I finally recorded a video for my social media (mainly for LinkedIn). I had procrastinated for ages. I wanted to introduce myself to my followers and give them a better understanding of who am I and what I’m like and I knew the only way to do this would be through video.
The funny thing is I’m happy to stand on stage in front of 100+ people to introduce projects I’m working on or delivering a speech. I spent 12 years in learning & development facilitating workshops, focus groups, board meetings. I’ve been interviewed live at conferences & exhibitions and sat on panels – yet filming myself is whole different level.
Maybe it’s because you have to look and listen to yourself when you watch it back to check it’s okay, and no one likes the sound of their voice let alone watching themselves back!
Even though my whole coaching business is based around confidence – did I lack confidence to do this – well yes & no. I’m not confident all the time and I can procrastinate and let things hold me back. Oh and I’m the first to encourage someone and say pull up your big pants and just do it! Time to get over myself and take my own advice!
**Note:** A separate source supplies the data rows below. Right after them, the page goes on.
(* ===== verification/FatDemo.v ===== *)
(** A small FAT16 volume in memory, mounted: the examples at which the theorems
    about the driver are applied. *)

From S2P Require Import Prelude MemoryMap Pmm PageAlloc Bytes KMem VfsBase Ramfs Block Fat FatSpec FatDir FatFs.

(** * The image *)

Fixpoint put (l : list Z) (a : Z) (m : bmem) : bmem :=
  match l with [] => m | b :: l => put l (a + 1) (aset m a b) end.

Lemma bytes_range (m : bmem) : 0 <= dflt m < 256 -> map_Forall (fun _ v => 0 <= v < 256) (over m) -> forall i, 0 <= aget m i < 256.
Proof. intros Hd Ho i. unfold aget. destruct (over m !! i) as [v|] eqn:E; cbn; [|done]. by apply (Ho i). Qed.

Definition image_base : Z := 0x100000.

(** One reserved sector, one table of one sector, 16 root entries, clusters of
    one sector; the data starts at sector 3.  HELLO.TXT has 700 bytes in the
    clusters 3 and 4, BIG.DAT starts at cluster 300, SUB is a directory whose
    only cluster 6 is its own successor. *)
Definition image : bmem :=
  let m := put [0; 2; 1; 1; 0; 1; 16; 0; 0; 0; 0; 1; 0] (image_base + 11) (afill 0) in
  let m := put [107; 16; 0; 0] (image_base + 32) m in
  let m := put [0x55; 0xAA] (image_base + 510) m in
  let m := put [0xF8; 0xFF; 0xFF; 0xFF; 0; 0; 4; 0; 0xFF; 0xFF; 0; 0; 6; 0] (image_base + 512) m in
  let m := put [72; 69; 76; 76; 79; 32; 32; 32; 84; 88; 84; 0x20] (image_base + 2 * 512) m in
  let m := put [3; 0; 188; 2] (image_base + 2 * 512 + 26) m in
  let m := put [66; 73; 71; 32; 32; 32; 32; 32; 68; 65; 84; 0x20] (image_base + 2 * 512 + 32) m in
  let m := put [44; 1; 5; 0] (image_base + 2 * 512 + 32 + 26) m in
  let m := put [83; 85; 66; 32; 32; 32; 32; 32; 32; 32; 32; 0x10] (image_base + 2 * 512 + 64) m in
  let m := put [6; 0; 0; 0] (image_base + 2 * 512 + 64 + 26) m in
  let m := put [65; 66; 67] (image_base + 4 * 512) m in
  let m := put [90; 91] (image_base + 5 * 512 + 187) m in
  fold_left (fun m k => aset m (image_base + 7 * 512 + 32 * Z.of_nat k) 0xE5) (seq 0 16) m.

Lemma image_bytes i : 0 <= aget image i < 256.
Proof.
  apply bytes_range; [vm_compute; split; [discriminate|reflexivity]|].
  apply (bool_decide_unpack _). vm_compute. exact I.
Qed.

Lemma image_size : 0 <= mb_size (Build_Memblock image_base (4203 * 512)) < 2 ^ 63.
Proof. cbn. lia. Qed.

Definition disk : memdev := Memdev image (Build_Memblock image_base (4203 * 512)) image_bytes image_size.

(** * Mounted *)

Definition fat_empty : fat memdev bump := Fat 0 ∅ ∅ ∅ (afill 0) (Bump 0x1000 0x100).

Definition fat_ready : fat memdev bump := match init disk fat_empty with Some (_, s) => s | None => fat_empty end.
Definition fat_rooted : fat memdev bump := match fat_mount fat_ready with Some (_, _, s) => s | None => fat_ready end.

Definition vol : FatInstance memdev := match instances fat_rooted !! g_fs fat_rooted with Some fs => fs
  | None => Build_FatInstance _ disk 0 0 0 0 0 0 0 0 0 0 false 0 0 end.

(** The root vnode, the vnode of HELLO.TXT after it was looked up. *)
Definition root_v : Z := match fat_mount fat_ready with Some (_, v, _) => v | None => 0 end.
Definition hello : str := [104; 101; 108; 108; 111; 46; 116; 120; 116].
Definition fat_opened : fat memdev bump := match fat_lookup root_v hello fat_rooted with Some (_, _, s) => s | None => fat_rooted end.
Definition hello_v : Z := match fat_lookup root_v hello fat_rooted with Some (_, v, _) => v | None => 0 end.

Example fat_ready_ok : g_fs fat_ready = 0x1000 /\ root_v = 0x1240 /\ hello_v = 0x1280.
Proof. vm_compute. split_and!; reflexivity. Qed.

Lemma fat_ready_init : init disk fat_empty = Some (0, fat_ready).
Proof.
  assert (fst <$> init disk fat_empty = Some 0) as E0 by (vm_compute; reflexivity).
  unfold fat_ready. destruct (init disk fat_empty) as [[err s]|]; [|discriminate E0]. injection E0 as ->. reflexivity.
Qed.

#[local] Opaque disk vol fat_ready fat_rooted fat_opened root_v hello_v.

(** The volume seen by the driver. *)
Lemma vol_fields : dev vol = disk /\ bytes_per_sector vol = 512 /\ sectors_per_cluster vol = 1 /\ is_fat32 vol = false
  /\ fat_entry_count vol = 256 /\ root_entry_count vol = 16 /\ cluster_size vol = 512 /\ root_start_sector vol = 2
  /\ cluster_to_sector vol 3 = 4 /\ cluster_to_sector vol 4 = 5 /\ cluster_to_sector vol 6 = 7 /\ instances fat_rooted !! 0x1000 = Some vol.
Proof. vm_compute. split_and!; reflexivity. Qed.

Lemma vol_is_ok : vol_ok vol.
Proof. destruct vol_fields as (_ & Hb & Hs & _). split; [vm_compute; reflexivity|exact Hb|rewrite Hs; lia]. Qed.

Lemma disk_sector : sector_size disk = 512.
Proof. vm_compute. reflexivity. Qed.

Lemma disk_size : dev_size disk = 4203 * 512.
Proof. vm_compute. reflexivity. Qed.

Lemma vol_readable c sec : cluster_to_sector vol c = sec -> sec < 4203 -> readable vol c.
Proof.
  intros E Hs. destruct vol_fields as (Hd & _ & Hspc & _). unfold readable. rewrite Hspc, E, Hd, disk_size. lia.
Qed.

Lemma chain_step m c cs sec : 2 <= c < 256 -> cluster_to_sector vol c = sec -> sec < 4203 -> is_chain vol m (next_cluster vol m c) cs -> is_chain vol m c (c :: cs).
Proof.
  intros Hc Hs Hs2 Hn. destruct vol_fields as (_ & _ & _ & H32 & Hec & _). cbn [is_chain]. rewrite Hec, H32.
  split; [reflexivity|]. split; [exact Hc|]. split; [unfold is_eoc, FAT_EOC_MIN_16; lia|]. split; [by apply (vol_readable c sec)|exact Hn].
Qed.

Lemma hello_chain : is_chain vol (fat_mem fat_opened) 3 [3; 4].
Proof.
  destruct vol_fields as (_ & _ & _ & H32 & _ & _ & _ & _ & H3 & H4 & _).
  assert (next_cluster vol (fat_mem fat_opened) 3 = 4) as N3 by (vm_compute; reflexivity).
  assert (next_cluster vol (fat_mem fat_opened) 4 = 0xFFFF) as N4 by (vm_compute; reflexivity).
  apply (chain_step _ 3 _ 4); [lia|exact H3|lia|]. rewrite N3. apply (chain_step _ 4 _ 5); [lia|exact H4|lia|]. rewrite N4.
  cbn [is_chain]. rewrite H32. right. reflexivity.
Qed.

Definition hello_node : FatNode := Build_FatNode 3 700 0x20 0x1000.

Lemma hello_file : fat_file fat_opened hello_v hello_node vol [3; 4].
Proof.
  destruct vol_fields as (_ & _ & _ & _ & _ & _ & Hcs & _). split.
  - vm_compute. reflexivity.
  - vm_compute. reflexivity.
  - exact vol_is_ok.
  - exact hello_chain.
  - unfold chain_size. rewrite Hcs. cbn. lia.
Qed.

Lemma fat_read_spec_witness : exists buf, fat_read hello_v 0 (afill 0) 1000 fat_opened = Some (0, 700, buf, fat_opened)
  /\ aget buf 1 = 66 /\ aget buf 699 = 90 /\ aget buf 700 = 0.
Proof.
  destruct (fat_read_spec fat_opened hello_v hello_node vol [3; 4] 0 (afill 0) 1000 hello_file ltac:(lia) ltac:(lia) ltac:(lia)) as (buf & E & Hb).
  exists buf. split; [exact E|]. rewrite !Hb. split_and!; vm_compute; reflexivity.
Defined.

Lemma fat_read_overruns_witness : exists buf, fat_read hello_v 1 (afill 0) (2 ^ 64 - 1) fat_opened = Some (0, 1023, buf, fat_opened) /\ aget buf 699 = 91.
Proof.
  destruct (fat_read_overruns fat_opened hello_v hello_node vol [3; 4] 1 (afill 0) (2 ^ 64 - 1) hello_file ltac:(cbn; lia) ltac:(lia) ltac:(lia)) as (buf & E & Hb).
  assert (chain_size vol [3; 4] - 1 = 1023) as Hcz by (vm_compute; reflexivity). rewrite Hcz in E, Hb.
  exists buf. split; [exact E|]. rewrite !Hb. vm_compute. reflexivity.
Defined.

Lemma parse_bpb_spec_witness : exists fs, parse_bpb disk = Some (Some fs) /\ total_sectors fs = 4203 /\ first_data_sector fs = 3.
Proof.
  exists (instance_of disk (described disk)).
  assert (acceptable (described disk) = true) as E by (vm_compute; reflexivity). split.
  - rewrite (parse_bpb_spec disk disk_sector ltac:(rewrite disk_size; lia)); [by rewrite E|]. apply Z.leb_le. vm_compute. reflexivity.
  - vm_compute. split; reflexivity.
Defined.

(** A FAT32 boot sector of a volume of 8 sectors, whose table alone takes 100:
    the number of its data sectors wraps around, and it is accepted. *)
Definition small_image : bmem :=
  let m := put [0; 2; 1; 1; 0; 1] (image_base + 11) (afill 0) in
  let m := put [8; 0; 0; 0; 100] (image_base + 32) m in
  put [0x55; 0xAA] (image_base + 510) m.

Lemma small_image_bytes i : 0 <= aget small_image i < 256.
Proof.
  apply bytes_range; [vm_compute; split; [discriminate|reflexivity]|].
  apply (bool_decide_unpack _). vm_compute. exact I.
Qed.

Definition small_disk : memdev := Memdev small_image (Build_Memblock image_base (4203 * 512)) small_image_bytes image_size.

Example small_volume_accepted :
  acceptable (described small_disk) = false /\ vl_clusters (described small_disk) = -93
  /\ total_sectors <$> default None (parse_bpb small_disk) = Some 8.
Proof. vm_compute. split_and!; reflexivity. Qed.

Lemma fat_init_table_witness : exists fs, instances fat_ready !! g_fs fat_ready = Some fs /\ next_cluster fs (fat_mem fat_ready) 3 = table_value fs 3.
Proof.
  destruct (fat_init_table disk fat_empty fat_ready disk_sector fat_ready_init) as (fs0 & fs & _ & _ & Hi & _ & _ & _ & Ht).
  assert (fat_size <$> instances fat_ready !! g_fs fat_ready = Some 1) as Hs by (vm_compute; reflexivity).
  assert (fat_entry_count <$> instances fat_ready !! g_fs fat_ready = Some 256) as Hc by (vm_compute; reflexivity).
  rewrite Hi in Hs, Hc. injection Hs as Hs. injection Hc as Hc. exists fs. split; [exact Hi|].
  destruct Ht as (_ & _ & Ht); [rewrite Hs; lia|rewrite Hs; lia|]. rewrite Ht, Hc by lia. reflexivity.
Defined.

(** * The directories *)

Lemma root_is_ok : root_ok vol.
Proof.
  destruct vol_fields as (Hd & _ & _ & _ & _ & Hr & _ & Hs & _). split; [exact vol_is_ok|rewrite Hr; lia| |]; unfold root_size; rewrite Hr, Hs; [|rewrite Hd, disk_size];
    vm_compute; discriminate.
Qed.

Definition root_node : FatNode := Build_FatNode 0 512 0x10 0x1000.

Lemma rooted_dir : fat_dir fat_rooted root_v root_node vol 16 (root_entry vol).
Proof.
  destruct vol_fields as (_ & _ & _ & H32 & _ & Hr & Hcs & _). split.
  - vm_compute. reflexivity.
  - vm_compute. reflexivity.
  - unfold is_root16. rewrite H32. replace 16%nat with (Z.to_nat (root_entry_count vol)) by (rewrite Hr; reflexivity).
    apply root_dir; [exact root_is_ok|rewrite Hcs; lia].
Qed.

(** What the allocator has handed out so far: the instance, the table, the root
    vnode and its node. *)
Definition rooted_live : gmap Z Z := <[0x1268 := sizeof_FatNode]> (<[0x1240 := sizeof_Vnode]> (<[0x1040 := 512]> (<[0x1000 := sizeof_FatInstance]> ∅))).

Lemma rooted_wf : km_wf (fat_kmem fat_rooted) rooted_live ∅.
Proof.
  replace (fat_kmem fat_rooted) with (Bump 0x1280 0x100) by (vm_compute; reflexivity).
  split; [cbn; lia|]. split; [|set_solver].
  intros p size Hp. unfold rooted_live in Hp. rewrite !lookup_insert, lookup_empty in Hp. repeat case_decide; simplify_eq; cbn; lia.
Qed.

Lemma fat_lookup_spec_witness : exists v s', fat_lookup root_v hello fat_rooted = Some (0, v, s') /\ node_of v s' = Some (hello_node, vol).
Proof.
  pose proof (fat_lookup_spec fat_rooted rooted_live ∅ root_v root_node vol 16 (root_entry vol) hello rooted_wf rooted_dir
    ltac:(discriminate) ltac:(vm_compute; reflexivity)) as H.
  assert (scan 16 0 (root_entry vol) (fn_fs root_node) hello = Some (Found hello_node)) as E by (vm_compute; reflexivity). rewrite E in H.
  destruct H as (err & v & s' & El & _ & Hc). exists v, s'.
  assert (fst <$> (fst <$> fat_lookup root_v hello fat_rooted) = Some 0) as E0 by (vm_compute; reflexivity). rewrite El in E0. injection E0 as ->.
  split; [exact El|]. destruct Hc as [[Hx _]|(p & _ & _ & _ & _ & Hn & _)]; [discriminate Hx|]. apply Hn. apply vol_fields.
Defined.

Lemma fat_readdir_lookup_witness : exists de k0 err v s', fat_readdir root_v (32 * 1) fat_rooted = Some (0, de, 64, fat_rooted)
  /\ dirent_name de = [66; 73; 71; 46; 68; 65; 84] /\ fat_lookup root_v (dirent_name de) fat_rooted = Some (err, v, s')
  /\ name_matches_sfn (root_entry vol k0) (dirent_name de) = true.
Proof.
  assert (fat_readdir root_v (32 * 1) fat_rooted = Some (0, Build_Dirent [66; 73; 71; 46; 68; 65; 84] File, 64, fat_rooted)) as E.
  { rewrite (fat_readdir_cases fat_rooted root_v root_node vol 16 (root_entry vol) 1 rooted_dir) by lia.
    assert (next_listed (Z.to_nat (Z.of_nat 16 - 1)) 1 (root_entry vol) = Some (Build_Dirent [66; 73; 71; 46; 68; 65; 84] File, 64)) as -> by (vm_compute; reflexivity).
    reflexivity. }
  destruct (fat_readdir_lookup fat_rooted rooted_live ∅ root_v root_node vol 16 (root_entry vol) 1 _ 64 rooted_wf rooted_dir ltac:(lia) E ltac:(discriminate))
    as (k' & _ & _ & _ & _ & Hf).
  destruct Hf as (k0 & err & v & s' & _ & El & _ & Hm & _). { intros j Hj. assert (j = 0) as -> by lia. vm_compute. reflexivity. }
  exists (Build_Dirent [66; 73; 71; 46; 68; 65; 84] File), k0, err, v, s'. split; [exact E|]. split; [reflexivity|]. split; [exact El|exact Hm].
Defined.

(** BIG.DAT starts at cluster 300; the driver goes to cluster 44. *)
Lemma entry_start_truncated_witness : entry_start (root_entry vol 1) = 300 /\ first_cluster (entry_node (root_entry vol 1) 0x1000) = 44
  /\ first_cluster (entry_node (root_entry vol 1) 0x1000) <> entry_start (root_entry vol 1).
Proof.
  split; [vm_compute; reflexivity|]. split; [vm_compute; reflexivity|].
  rewrite (entry_start_truncated (root_entry vol 1) 0x1000); [|intros i; apply dev_byte_range]. intros [_ E]. vm_compute in E. discriminate E.
Defined.

(** SUB is searched for ever. *)
Lemma find_in_cycle_hangs_witness : forall fuel, find_in_chain fuel vol (fat_mem fat_rooted) 0x1000 6 hello = None.
Proof.
  destruct vol_fields as (_ & _ & _ & H32 & _ & _ & _ & _ & _ & _ & H6 & _). intros fuel.
  apply (find_in_cycle_hangs vol (fat_mem fat_rooted) 0x1000 6 hello (fun j i => dev_byte (dev vol) (cluster_to_sector vol 6 * 512 + (32 * j + i)))).
  - exact vol_is_ok.
  - apply (vol_readable 6 7 H6). lia.
  - lia.
  - rewrite H32. reflexivity.
  - vm_compute. reflexivity.
  - intros j i _ _. reflexivity.
  - vm_compute. reflexivity.
Defined.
In true coaching style, I reflected about why I’d take so long to do this and I have 2 conclusions:
1. FEAR – fear of the what if’s…what if no one likes it? What it no-one responds to it? What if no one want to work with me? What if it’s awful? I’d spent so long talking about doing it to others and why I wasn’t doing it that I’d built up that fear of my own doing. Of course I know that this is all perceived FEAR – the reality is I’ve had lots of lovely comments and messages, it did way better than I anticipated, but even if it didn’t, actually it doesn’t matter, it’s out there now for all to see and the first video is now firmly in the bag and ticked off the list.
2. PERFECTIONISM – I’m representing myself here and I know I have high standards, I’m a finisher completer, and I like things to look good. Picture the scene, I order a ring light, a lapel microphone, I search out the right place in the house to do it, I even buy a piece of purple curtain fabric to create a background, I iron said curtain and find hangers to hang it from door frames, I use an app as a autocue, I get the ladders out to put it on, I research the best company to use to get captions, I watch videos on how to do it well…Oh Gayle, seriously just get on with it!
In all I think it took me about 5 or 6 times to get it right, on some of them my mind went completely blank after I had just said “Hi” (some outtakes there for content). Now I have the set up right, and I know what I’m doing to get captions and how to upload, (despite reading a post just before pressing upload on LinkedIn about how the video algorithm had changed in the last few days and videos get less exposure), that fear of the unknown has gone.
Yes I will still have an element of perfectionism, but overall, I’m just going to be authentically me on future videos. The first time you do something it can be difficult, it might need courage you don’t feel you’ve got, but once you’ve mastered it, next time will be so much easier.
Put don’t worry, I won’t be Video Valerie and upload loads, just when I feel I’ve got some value to add.